Indeed, one can find Bibles that contain documents such as the United
States Constitution and pictures of the presidents.
- Such
Bibles arguably defile the word of God.
- The American flag
is not a symbol to be worshipped; yet the Religious Right has argued
that it should be a crime to "desecrate" the flag. But what
religious basis is there for such advocacy?
- What basis is
there for putting the American flag in the front of a church, next to
the altar and the cross?
- There can be no Biblical basis
for placing such symbols in the house of God, nor for the undue
reverence paid to them.
- The Religious Right has failed to
grasp the full power of God, supposing that spiritual growth for
Christians can only come in the wake of political change in the
United States.
- On the contrary, God is perfectly capable
of creating spiritual revival without the help of the Republican
Party, and certainly without the help of an organizations that
espouse doctrines that are antithetical to the teaching of God
at
almost every turn.
- Item: the Religious Right has preyed on
people's fears -- their fear of crime, of other races, of the future,
of the unknown.
- Rather than say "fear not, for God is
with us," they have used fear to sow the seeds of hatred and
violence.
- They have led their congregations to fear people
of other races.
- They have led their congregations to fear
people of other sexual orientations.
- They have led their
congregations to fear our own judicial system.
- They have
led their congregations to fear the teachings of science.
-
They have led their congregations to fear anyone and anything
different from their narrow conception of what they consider to be
normal.
- Worse, they have fanned this fear into hatred,
encouraging their congregations to despise those who are
different.
- Item: The Religious Right has paid lipservice
to the moral development of children, yet their doctrines are
antithetical to the interests of children.
- They appear to
believe that moral development can be accomplished solely through
discipline and censorship --
censorship of thought-provoking
materials and censorship of the findings of science.
- Yet,
as a group, the members of the Religious Right have failed miserably
as parents.
- Jesus said, "suffer the children come
unto me," yet members of the Religious Right have physically and
psychologically abused their children.
- They have advocated
corporeal punishment, and have carried out acts of indoctrination on
their children which, truth be known, are as severe as those of any
fringe religious cult.
- They have made children to be
ashamed of and hate their bodies, when they should be proud that
those bodies are the temples of God.
- They have lied to
children about the nature of God's creation, teaching them to ignore
the great beauty God has revealed through the biological
sciences.
- In place of that beauty, they have taught their
children a theory in which God's revelation through nature is
ignored, and an ugly doctrine of fiat creation is espoused.
-
They have taught their children to be intolerant of others, to be
hateful of gays and persons of color.
- They have failed to
instruct their children in God's message of love and redemption and
have substituted for it a message of exclusion, suspicion, and
contempt.
- They have failed to raise their children
according to the teachings of the Bible.
- They have utterly
failed as parents, yet they presume to dictate how we should raise
our own children.
- Item: The Religious Right, caught up in
its hypocritical attacks on others has utterly ignored the
solteriolocial aspects of Christianity.
- Gone is the
message that Jesus dies on the cross to save us from our sins.
-
Gone is the message of salvation, of hope and redemption.
-
In effect, the one core fact of Christianity, it's very reason for
being, has been lost in the Religious Right's orgy of hatred and
accusation.
- How many souls will be lost because of their
campaign of hatred?
- At what price do these political
triumphs come?
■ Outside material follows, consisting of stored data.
(* ===== verification/Prelude.v ===== *)
(** * Shield TV boot-image tree: verification library

    The repository builds the boot and recovery images of the Shield TV from a
    subset of the Android sources. This library models the programs and
    libraries on the way of an image from the build host to the device, and
    proves what each hands to the next.

    ** The program and its parts

    On the build host, [mkbootfs] (src/system/core/cpio) packs a directory tree
    into a ramdisk, asking [fs_config] (src/system/core/libcutils) for owners
    and modes; [mkbootimg] (src/system/core/mkbootimg) puts kernel, ramdisk and
    command line into a boot image with a SHA-1 identifier; [libsparse]
    (src/system/core/libsparse) turns partition images into sparse images;
    [DumpPublicKey] (src/system/core/libmincrypt/tools) writes the keys file of
    the recovery; [bsdiff] (src/bootable/recovery/applypatch) makes binary
    patches. On the device, the recovery (src/bootable/recovery) receives a
    package from [adb] (src/system/core/adb) or from the sdcard through a FUSE
    file system ([fuse_sideload]), reads its keys file ([load_keys], over
    bionic's [fscanf] and [strtol]), verifies the signature of the package
    ([verify_file], over the ASN.1 decoder and the SHA, RSA and ECDSA code of
    [libmincrypt]), and applies patches ([bspatch]).

    ** Files, and the sources they model

    Foundations. Prelude.v (this file): outcomes of C code, machine integers,
    arrays, loops, and the tactics and hint databases of the development.
    Limbs.v: word arrays as integers. Cong.v: congruence modulo an integer as a
    setoid. Primes.v: Pocklington certificates. CString.v: C strings.

    libmincrypt. Sha.v (sha.c, sha256.c) and ShaSpec.v; Rsa.v (rsa.c) and
    RsaSpec.v; P256.v (p256.c), P256Spec.v and P256Curve.v; DsaSig.v
    (dsa_sig.c); P256Ec.v (p256_ec.c, p256_ecdsa.c) with P256Field.v,
    P256Reduce.v, P256Point.v, P256Mult.v, P256Prime.v and P256EcSpec.v.

    Recovery. Asn1.v (asn1_decoder.cpp, [read_pkcs7]) and Asn1Spec.v;
    Verifier.v ([verify_file] of verifier.cpp) and VerifierSpec.v; LoadKeys.v
    ([load_keys], DumpPublicKey.java) and LoadKeysSpec.v; FuseSideload.v
    (fuse_sideload.c, fuse_sdcard_provider.c, the adb provider of minadbd) with
    SideloadSpec.v and SideloadProviders.v; BsPatch.v (bspatch.c, bsdiff.c),
    QSufSort.v (the suffix sort of bsdiff.c) with BsPatchSpec.v, QSufSortSpec.v
    and BsDiff.v.

    libsparse. SparseCrc32.v, BackedBlock.v (backed_block.c) with
    BackedBlockSpec.v and BackedBlockContent.v, OutputFile.v (output_file.c),
    SparseFile.v (sparse.c), SparseRead.v (sparse_read.c), SparseSpec.v and
    SparseReadSpec.v.

    Image tools. MkBootImg.v and MkBootImgSpec.v (mkbootimg.c, bootimg.h),
    FsConfig.v and FsConfigSpec.v (fs_config.c, fs_config_generate.c),
    MkBootFs.v and MkBootFsSpec.v (mkbootfs.c).

    C library and adb. Strto.v (strtol.c and its relatives), Scanf.v and
    ScanfSpec.v (vfscanf.c); AdbIo.v (adb_io.cpp, the sideload host of
    commandline.cpp).

    ** How code is modelled

    A C function is a Rocq function of the same name. A function that can
    dereference a null or freed pointer, leave an array, fail an assertion or
    loop for ever returns an [outcome]: [Ret], [Fault] or [Diverge]. Integers
    are [Z], with [u8] to [u64], [i32] and [i64] written where C converts or
    wraps. Arrays are lists, strings lists of bytes without the terminator;
    [rd_mem], [st_mem] and [sub_bytes] fault outside of them. Out parameters
    are results, structures are records, tables of function pointers are
    records of functions ([provider], the sinks of OutputFile.v). System calls
    take their results from scripts, lists that say for each call how much it
    transfers or that it fails, so a theorem over all scripts covers short
    transfers and failures; memory that C leaves uninitialised is an argument.
    BackedBlock.v keeps a heap of nodes, because aliasing and double frees
    matter there. Java's BigInteger is [Z].

    ** What the theorems show

    Cryptography: the digests equal FIPS 180-4 for every way of feeding the
    data; Montgomery arithmetic, exponentiation and the P-256 field and point
    formulas compute what they should, without overflow of their accumulators;
    RSA and ECDSA verification accept what the standards say.

    Trust chain: [read_pkcs7] reads exactly the encodings it should and never
    leaves its buffer; [verify_file] accepts a package if and only if it has
    the layout of a signed package and a key opens its signature; what
    DumpPublicKey writes is read back by [load_keys] to keys that satisfy the
    invariants the verification relies on ([verify_loaded_keys] composes the
    two); the sideload file system shows exactly the package of the host, over
    any sequence of short transfers ([sideload_over_adb]), and with a host that
    may answer anything cannot be made to show two versions of a block.

    Formats: boot images, ramdisks, sparse images, rule files and binary
    patches are read back to what was written ([mkbootimg_roundtrip],
    [mkbootfs_roundtrip], [sparse_roundtrip], [fs_config_roundtrip],
    [bsdiff_roundtrip]); the block lists of libsparse refine sorted lists; the
    suffix sort sorts; [strtol] and [fscanf] do what the C standard says.

    Failures: the inputs on which the code reads or writes outside of its
    buffers, uses a null pointer, or accepts what it should not, are theorems
    as well ([verify_file_underread], [sideload_poisoned], [bspatch_overflow]
    and lemmas named in the findings).

    ** Interfaces

    [AppendSink] (SparseSpec.v) is what a sink promises to the writer of sparse
    images. [Responds] and [Serves] (SideloadSpec.v) are what a provider
    promises to the sideload file system; the adb connection and the sdcard are
    instances. [Bzip2] (BsDiff.v) states of the compressor, which is not in the
    tree, that decompressing gives back what was compressed.

    ** Fuel

    Loops over a counter are structural on its bound or use [for_]. Where the
    bound is not syntactic the definition takes fuel, and the theorems show
    that it is enough: the number of live nodes for block lists, the number of
    bytes left for transfers, formats and control blocks, the length of the
    array for [split] and the number of doublings for [qsufsort]. For
    [p256_modinv_vartime] the fuel is an argument and its theorem says how much
    is needed. A loop of the code that can really run for ever ends in
    [Diverge].

    ** Not modelled

    Log messages, progress bars and usage texts. The command line tools of
    libsparse and fs_config_generate's option parsing. bzip2, zlib and the
    floating point conversions of [fscanf], which are parameters. Of the
    recovery: the main program, user interface, mounting, minzip and edify, the
    updater's script functions and block transfers, and applypatch's handling
    of whole files and zip members: they are mostly sequences of system calls
    around zlib, or are generated by tools outside of the tree; the routines
    they are built on (digests, number conversion, bspatch) are modelled.
    Of the C library only the files named above. adb's transports and sockets,
    init, fs_mgr, healthd and the other libraries of system/core are event
    loops, threads and wrappers of kernel interfaces that no modelled part
    calls. The imported projects under src/external, the headers of frameworks
    and hardware, and the configuration of build, device and vendor are not
    specific to this program. *)

From stdpp Require Export base numbers list gmap strings sorting.
From Stdlib Require Export ZArith Lia.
Are they really worth the loss of the core message of
Christianity?
- Item: the Religious Right pays lip service
to the authority of the Word of God, yet that Word plays little role
in the treating of the Religious Right.
- In place of the
message of God's Grace and our redemption, they have substituted a
purely political doctrine with no grounding in the Scriptures.
-
Rare are the references to passages of the Bible in the sermons of
the Religious Right.
- Those references that survive, are
taken out of context and are merely used to justify preestablished
political doctrines.
- For example, there is no Biblical
support for their views on abortion.
- There is no Biblical
support for their right wing economic theories.
- There is
no Biblical support for their campaign of abuse against their own
children.
- There is no Biblical support for their "America
First" doctrines.
- There is no Biblical support for
their treatment of persons of color.
- There is no Biblical
support for their treatment of homosexuals.
- In conclusion:
the Religious Right has desecrated the house of God, taking a place
of worship and treating it as a soap box in the service or the Right
Wing of the Republican Party.
- The Religious Right has
likewise desecrated the Word of God, attributing to the Bible
doctrines that are hateful, cruel, and entirely antithetical to the
actual contents of the Bible.
- Christians are to be
exhorted to speak out against the Religious Right, as it is a vile
heretical movement, wholly outside the teachings of the Word of
God.
----------------------Redistribute
Freely--------------------------------
(from The Leiter Reports, via a bofh-net post by Zebee Johnstone)
—orc Wed Nov 14 13:22:51 2007
Nov 12, 2007
It’s officially winter when I walk out of work at 5pm and it’s
already dark. If not for daylight’s savings time, this would not
be so much of a problem, but as it is it makes for a pretty
depressing three months in the middle of winter.
—orc Mon Nov 12 19:00:55 2007
The trolley loop south of Gibbs St. has been pulled out of service, presumably because of construction on the highrises at the south end of this latest festival of insider politics (a festival that I, reluctantly, see some good reasons for; the Oregon tax code is biased in favor of businesses, so it's good policy to replace businesses with residential properties which -- even with the ridiculous package of tax giveaways the city gives to developers that set aside even a single utility closet as "low-income housing" -- will bring in more property tax revenue) which means I get to occasionally catch pictures of multiple streetcars laying over at the Gibbs St. station.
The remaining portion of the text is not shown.